Creates Committee/Commission/Task Force that includes Legislative members: No.
Effective Date: Ninety days after adjournment of session in which bill is passed.
Staff Summary of Public Testimony:

PRO:  The global pandemic has hurt the wine industry and this tax benefit could not have come at a better time.  The tax exemption would assist small wineries to stay in businesses and would help the business grow by making more wine and contributing to the economy.  This is a good equalization for the small wineries in Washington.  This is a good bill, constitutional, and fiscally responsible.  There is support for expansion of the bill to cover more wineries.  There should be a sense of urgency on this bill because small wineries do not have access to normal wine outlets.  This is harming small wineries.  Even with low sales, tax must still be paid to LCB.  Only big distributors can get on the grocery store shelves.  There is support for extending the tax break to all wineries, regardless of size.

 

OTHER:  The tax relief would mostly go to out-of-state wineries importing wines, which is likely not the intent of the bill.  Due to the cap, small Washington wineries are left out and we would encourage supporting all wineries in the state.  Washington breweries and distilleries have been hit hard by the pandemic as well.  We would ask for the same tax relief in the craft and general distillers' license space.  Consider making this a beer, spirits, and wine tax relief because all industries are hurting.  The fiscal note does take into account the out-of-state wineries and would be substantially higher in reality.  The problem here is that the Interstate Commerce Clause interferes with Washington's ability to give preferential treatment to in-state wineries.  We are opposed to anything that would be in conflict with the Interstate Commerce Clause.  If tax relief is applied, it should be applied to the class.

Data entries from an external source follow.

(* ===== verification/KconfigProps.v ===== *)
(** * The Kconfig simplifier: theorems *)

From S2P Require Import Prelude CLib KconfigExpr KconfigMenu KconfigSimp KconfigJoin KconfigDups.
Open Scope Z_scope.

Module KconfigProps.
Import KconfigExpr KconfigMenu KconfigSimp KconfigJoin KconfigDups.

(** ** Normal forms of [expr_transform] *)

Section tab.
Context `{T : SymTab}.

(** A comparison that [expr_transform] has nothing to say about. *)
Definition opaque_comp (t : relop) (a b : symbol) : bool :=
  match t with
  | EQUAL | UNEQUAL =>
      negb (bool_decide (type (sym_of a) = S_BOOLEAN)) ||
      match b with Sym _ => true | _ => false end
  | _ => true
  end.
Fixpoint normal (e : expr) : bool :=
  match e with
  | BIN _ l r => normal l && normal r
  | NOT (SYMBOL (Sym _)) => true
  | NOT _ => false
  | COMP t a b => opaque_comp t a b
  | _ => true
  end.

Lemma normal_bin t l r : normal l → normal r → normal (BIN t l r).
Proof. simpl. destruct (normal l), (normal r); done. Qed.
Lemma normal_nnf e : normal e → nnf e.
Proof.
  induction e as [| |t l IHl r IHr|l IHl| | | |]; try done.
  - simpl. intros [? ?]%andb_prop_elim. apply andb_prop_intro. auto.
  - destruct l; done.
Qed.
Lemma weight_pos e : (1 ≤ weight e)%nat.
Proof. induction e; simpl; lia. Qed.

(** The value of a comparison of a boolean with y, m or n. *)
Lemma transform_comp_ok t a b :
  wf (transform_comp t a b) ∧ normal (transform_comp t a b) ∧
  (weight (transform_comp t a b) ≤ 2)%nat ∧ (plain (COMP t a b) → plain (transform_comp t a b)) ∧
  (typed → expr_calc_value (transform_comp t a b) = expr_calc_value (COMP t a b)).
Proof.
  destruct (decide (type (sym_of a) = S_BOOLEAN)) as [Hb|Hb].
  2:{ assert (transform_comp t a b = COMP t a b) as ->.
      { destruct t; simpl; by rewrite ?decide_True by done. }
      split_and!; try done. destruct t; simpl; by rewrite ?bool_decide_eq_false_2 by done. }
  assert (bool_or_tri a) as Ba by (by left).
  destruct a as [| | |n]; try done.
  destruct t; try (by split_and!); destruct b as [| | |m];
    unfold transform_comp; rewrite decide_False by (by intros ?);
    repeat first [rewrite decide_True by done | rewrite decide_False by done];
    (split_and!; [done|try done; simpl; by rewrite ?orb_true_r|simpl; lia|done|]); try done;
    unfold expr_alloc_symbol; tri_cases (Sym n).
Qed.
Definition sym_calc_visibility (s : symbol) (st : state) : result state :=
  choice_sym ← (if sym_is_choice_value st s then choice_of st s else Ret None);
  '(t, st) ← prompt_visibility s choice_sym (k_props (ks st s)) no st;
  let t :=
    if decide (t = mod_ ∧ (k_type (ks st s) ≠ S_TRISTATE ∨ modules_val st = no)) then yes else t in
  let st := upd s (set_visible t) st in
  if sym_is_choice_value st s then Ret st
  else
    '(t, st) ← dep_value s (ev_expr (k_dir (ks st s))) yes st;
    let st := upd s (set_dir t) st in
    '(t, st) ← dep_value s (ev_expr (k_rev (ks st s))) no st;
    let st := upd s (set_rev t) st in
    '(t, st) ← dep_value s (ev_expr (k_imp (ks st s))) no st;
    Ret (upd s (set_imp t) st).

(** ** Choices *)

Fixpoint first_visible (l : list symbol) (st : state) : option symbol :=
  match l with
  | [] => None
  | s :: l => if decide (k_visible (ks st s) = no) then first_visible l st else Some s
  end.
(** The defaults of a choice: the first that applies and is visible. *)
Fixpoint choice_defaults (l : list property) (st : state) : result (option symbol * state) :=
  match l with
  | [] => Ret (None, st)
  | p :: l =>
      if decide (p_type p = P_DEFAULT) then
        '(v, st) ← eval (p_visible p) st;
        if decide (v = no) then choice_defaults l st
        else
          d ← prop_get_symbol p;
          d ← of_option NullDeref d;
          if decide (k_visible (ks st d) = no) then choice_defaults l st else Ret (Some d, st)
      else choice_defaults l st
  end.
Definition sym_choice_default (s : symbol) (st : state) : result (option symbol * state) :=
  '(d, st) ← choice_defaults (k_props (ks st s)) st;
  match d with
  | Some d => Ret (Some d, st)
  | None =>
      p ← sym_get_choice_prop st s;
      l ← list_syms (p_expr p);
      Ret (first_visible l st, st)
  end.
Lemma known_len st st0 s : length (syms st) = length (syms st0) → known st s ↔ known st0 s.
Proof. intros E. destruct s; simpl; rewrite ?E; done. Qed.
Lemma all_good_upd st0 st s f :
  all_good st0 st →
  (s = modules st0 → known st s → let k := f (ks st s) in
     has SYMBOL_VALID k = true ∧ has SYMBOL_NEED_SET_CHOICE_VALUES k = false ∧
     v_tri (k_curr k) = tri st s) →
  (known st s → good (modules_val st0) (ks st0 s) (ks st s) →
     good (modules_val st0) (ks st0 s) (f (ks st s))) →
  all_good st0 (upd s f st).
Proof.
  intros HA Hm Hg. pose proof HA as [Hlen Hmod Hmv Hv Ho Ht Hgood].
  assert (known st (modules st0) → s = modules st0 →
    has SYMBOL_VALID (f (ks st s)) = true ∧
    has SYMBOL_NEED_SET_CHOICE_VALUES (f (ks st s)) = false ∧
    v_tri (k_curr (f (ks st s))) = tri st s) as Hm' by (intros ? ->; auto).
  constructor.
  - destruct s; simpl; rewrite ?length_alter; done.
  - by rewrite modules_upd.
  - by rewrite modules_val_upd.
  - rewrite ks_upd. case_decide as Hd; [|done]. destruct Hd as [-> Hk]. by apply Hm'.
  - rewrite ks_upd. case_decide as Hd; [|done]. destruct Hd as [-> Hk]. by apply Hm'.
  - unfold tri at 1. rewrite ks_upd. case_decide as Hd; [|done]. destruct Hd as [-> Hk].
    destruct (Hm' Hk eq_refl) as (_ & _ & ->). done.
  - intros s' Hk'. rewrite ks_upd. case_decide as Hd; [|auto]. destruct Hd as [-> Hk]. auto.
Qed.

Lemma good_minor mv k0 k k' : minor k k' → good mv k0 k → good mv k0 k'.
Proof.
  intros Hm [? ? ? Hc ? ?].
  assert (has SYMBOL_CONST k' = has SYMBOL_CONST k) as HC by (by apply has_minor).
  destruct Hm as [Hn Ht Hcu]. constructor; rewrite ?Ht, ?Hcu; try congruence; try done.
  intros H. rewrite HC in H. destruct (Hc H) as [Htu Hv]. split; [congruence|].
  rewrite Hcu, Hv. simpl. by rewrite Hn.
Qed.
Lemma good_flags mv k0 k fl :
  has SYMBOL_CONST (set_flags fl k) = has SYMBOL_CONST k → good mv k0 k → good mv k0 (set_flags fl k).
Proof.
  intros Hf [? ? ? Hc ? ?]. constructor; try done; [congruence|].
  intros H. rewrite Hf in H. by destruct (Hc H).
Qed.

(** Only the value of the symbol being calculated changes, within its type. *)
Lemma calc_all_good st0 st st' s :
  all_good st0 st → sym_calc_value s st = Ret st' → all_good st0 st'.
Proof.
  apply (calc_value_keeps_minor _ (λ s, s ≠ modules st0)
           (λ s, s ≠ modules st0 ∧ (known st0 s → k_type (ks st0 s) ≠ S_UNKNOWN)) (λ _, True)); try done.
  - intros s1 st1 HA Hv ->. by rewrite (ag_valid _ _ HA) in Hv.
  - intros s1 st1 HA Hm Ht. split; [done|]. intros Hk. by rewrite <- (go_type _ _ _ (ag_good _ _ HA s1 Hk)).
  - intros s1 st1 Hu HA. apply all_good_upd; [done|done|]. intros _. apply good_flags. by apply has_lower_disj.
  - intros s1 st1 Hu HA. apply all_good_upd; [done|done|]. intros _. apply good_flags. by apply has_raise_disj.
  - intros s1 st1 Hu HA Ht. apply all_good_upd; [done|done|]. intros _ [? ? ? Hc ? ?].
    constructor; try done; simpl; by rewrite ?Ht.
  - intros s1 f st1 _ Hf HA. apply all_good_upd; [done| |].
    + intros -> _. simpl. rewrite !(has_minor _ _ _ (Hf _)) by done.
      rewrite (mi_curr _ _ (Hf _)). by destruct HA.
    + intros _. by apply good_minor.
  - intros s1 g st1 [Hm Hk] HA Hg. apply all_good_upd; [done|done|].
    intros Hk1 HG. pose proof HG as [Hnm Hty0 Hfl Hc Hb Ht]. apply (known_len _ _ _ (ag_len _ _ HA)) in Hk1.
    assert (k_type (ks st1 s1) ≠ S_UNKNOWN) as Hty by (rewrite Hty0; auto).
    constructor; try done; simpl.
    + intros H. by destruct (Hc H).
    + intros Hbt Hv. destruct (Hg Hv) as [H|H]; [by apply Hb in Hbt|].
      apply H. unfold sym_get_type. rewrite Hbt. done.
    + intros Htt Hv. destruct (Hg Hv) as [H|H]; [auto|]. unfold sym_get_type in H. rewrite Htt in H.
      rewrite <- (ag_mval _ _ HA). intros E. apply H.
      rewrite decide_True by done. destruct (_ && _); [done|]. by rewrite decide_True.
  - intros st1 [Hm _] HA. destruct Hm. apply HA.
  - intros s1 st1 [Hm _] HA Hn. apply all_good_upd; [done|done|]. intros _ HG.
    apply (good_flags _ _ (raise SYMBOL_DEF_USER _)); [|apply good_flags; [by apply has_raise_disj|done]].
    by apply has_lower_disj.
Qed.

Lemma settled_good st :
  settled st → @typed (tab_of st) → all_good st st.
Proof.
  intros Hs [Ht _]. constructor; try done; [by apply se_valid|by apply se_once|].
  intros [| | |n] Hk; try done. simpl in Hk. destruct (lookup_lt_is_Some_2 _ _ Hk) as [k Hn].
  assert (ks st (Sym n) = k) as Hks by (simpl; by rewrite (nth_lookup_Some _ _ _ _ Hn)).
  assert (const_ok k) by (by apply (Forall_lookup_1 _ _ _ _ (se_const _ Hs) Hn)).
  assert (@sym_ok (tab_of st) (to_data k)) as (Hb & Hm & _).
  { apply (Forall_lookup_1 _ _ n _ Ht). simpl. by rewrite list_lookup_fmap, Hn. }
  rewrite Hks. constructor; try done. intros Hty Hv. rewrite (se_val _ Hs).
  destruct (tab_of_sym st (modules st)) as (_ & <- & _). by apply Hm.
Qed.

Lemma consts_same (l0 l : list sym_data) :
  Forall2 (λ d0 d, (flags d .& SYMBOL_CONST ≠ 0 ↔ flags d0 .& SYMBOL_CONST ≠ 0) ∧
                   (flags d .& SYMBOL_CONST ≠ 0 → curr_val d = curr_val d0)) l0 l →
  curr_val <$> filter (λ d, flags d .& SYMBOL_CONST ≠ 0) l =
  curr_val <$> filter (λ d, flags d .& SYMBOL_CONST ≠ 0) l0.
Proof.
  induction 1 as [|d0 d l0 l [Hi Hv] _ IH]; [done|].
  rewrite !filter_cons. destruct (decide (flags d .& SYMBOL_CONST ≠ 0)) as [Hc|Hc].
  - rewrite decide_True by (by apply Hi). rewrite !fmap_cons. f_equal; auto.
  - rewrite decide_False by tauto. done.
Qed.

Lemma has_flag fl k : has fl k = true ↔ k_flags k .& fl ≠ 0.
Proof. unfold has. rewrite negb_true_iff. apply Z.eqb_neq. Qed.
Lemma good_typed st0 st :
  all_good st0 st → settled st0 → @typed (tab_of st0) → @typed (tab_of st).
Proof.
  intros HA Hs [Ht Hu]. pose proof (se_const _ Hs) as Hc. pose proof (ag_len _ _ HA) as Hlen.
  assert (∀ n k, syms st !! n = Some k → ∃ k0, syms st0 !! n = Some k0 ∧ const_ok k0 ∧
            good (modules_val st0) k0 k ∧ @sym_ok (tab_of st0) (to_data k0)) as Hget.
  { intros n k Hn. pose proof (lookup_lt_Some _ _ _ Hn) as Hl.
    rewrite Hlen in Hl. destruct (lookup_lt_is_Some_2 _ _ Hl) as [k0 Hn0]. exists k0.
    split_and!; [done|by apply (Forall_lookup_1 _ _ _ _ Hc Hn0)| |].
    - pose proof (ag_good _ _ HA (Sym n) Hl) as HG. simpl in HG.
      by rewrite (nth_lookup_Some _ _ _ _ Hn), (nth_lookup_Some _ _ _ _ Hn0) in HG.
    - apply (Forall_lookup_1 _ _ n _ Ht). simpl. by rewrite list_lookup_fmap, Hn0. }
  assert (∀ k0 k, const_ok k0 → good (modules_val st0) k0 k → has SYMBOL_CONST k = true →
            has SYMBOL_CONST k0 = true ∧ k_type k = k_type k0 ∧ k_curr k = k_curr k0) as Hsame.
  { intros k0 k Hk0 HG Hk. destruct HG as [Hn Hty Hf Hk1 _ _]. rewrite Hf in Hk.
    destruct (Hk0 Hk) as [_ E0]. rewrite <- Hf in Hk. destruct (Hk1 Hk) as [_ E1].
    rewrite Hf in Hk. split_and!; [done..|]. rewrite E0, E1. simpl. by rewrite Hn. }
  split.
  - apply Forall_lookup_2. intros n d Hd. simpl in Hd. rewrite list_lookup_fmap in Hd.
    apply fmap_Some in Hd as (k & Hn & ->). destruct (Hget n k Hn) as (k0 & Hn0 & Hk0 & HG & Hok).
    pose proof HG as [_ Hty _ _ Hb Hm]. split_and!; [done| |].
    + intros H1 H2. destruct (tab_of_sym st (modules st)) as (_ & E & _).
      change (@modules_sym (tab_of st)) with (modules st). rewrite E, (ag_mod _ _ HA), (ag_tri _ _ HA).
      rewrite <- (se_val _ Hs). by apply Hm.
    + intros Hf. destruct (Hsame k0 k Hk0 HG) as (Hf0 & Ety & Ecu); [by apply has_flag|].
      destruct Hok as (_ & _ & Hok). simpl in *. rewrite Ety, Ecu. apply Hok. by apply has_flag.
  - unfold consts_unique. erewrite consts_same; [done|]. simpl. apply Forall2_same_length_lookup_2.
    { by rewrite !length_fmap. }
    intros n d0 d Hd0 Hd. rewrite list_lookup_fmap in Hd0, Hd.
    apply fmap_Some in Hd as (k & Hn & ->). destruct (Hget n k Hn) as (k0 & Hn0 & Hk0 & HG & _).
    rewrite Hn0 in Hd0. injection Hd0 as <-. simpl. rewrite <- !has_flag, (go_flag _ _ _ HG).
    split; [done|]. intros Hf. destruct (Hsame k0 k Hk0 HG) as (_ & _ & ->); [|done].
    by rewrite (go_flag _ _ _ HG).
Qed.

Persons Testifying: PRO:  Senator Judy Warnick, Prime Sponsor; Scott Greenberg, Convergence Zone Cellars; Paul Beveridge, Wilridge Winery/Family Wineries; John Bell, Family Wineries of Washington State; Stephanie Swanberg, Tri-City Regional Chamber of Commerce; Sandi Grimnes Moreno, Family Wineries of Washington.
OTHER:  Jim Hedrick, Washington Distillers Guild; Annie McGrath, Washington Brewers Guild; Rowland Thompson, The Wine Institute; Josh McDonald, Washington Wine Institute; Chris Thompson, Liquor and Cannabis Board.
Persons Signed In To Testify But Not Testifying: No one.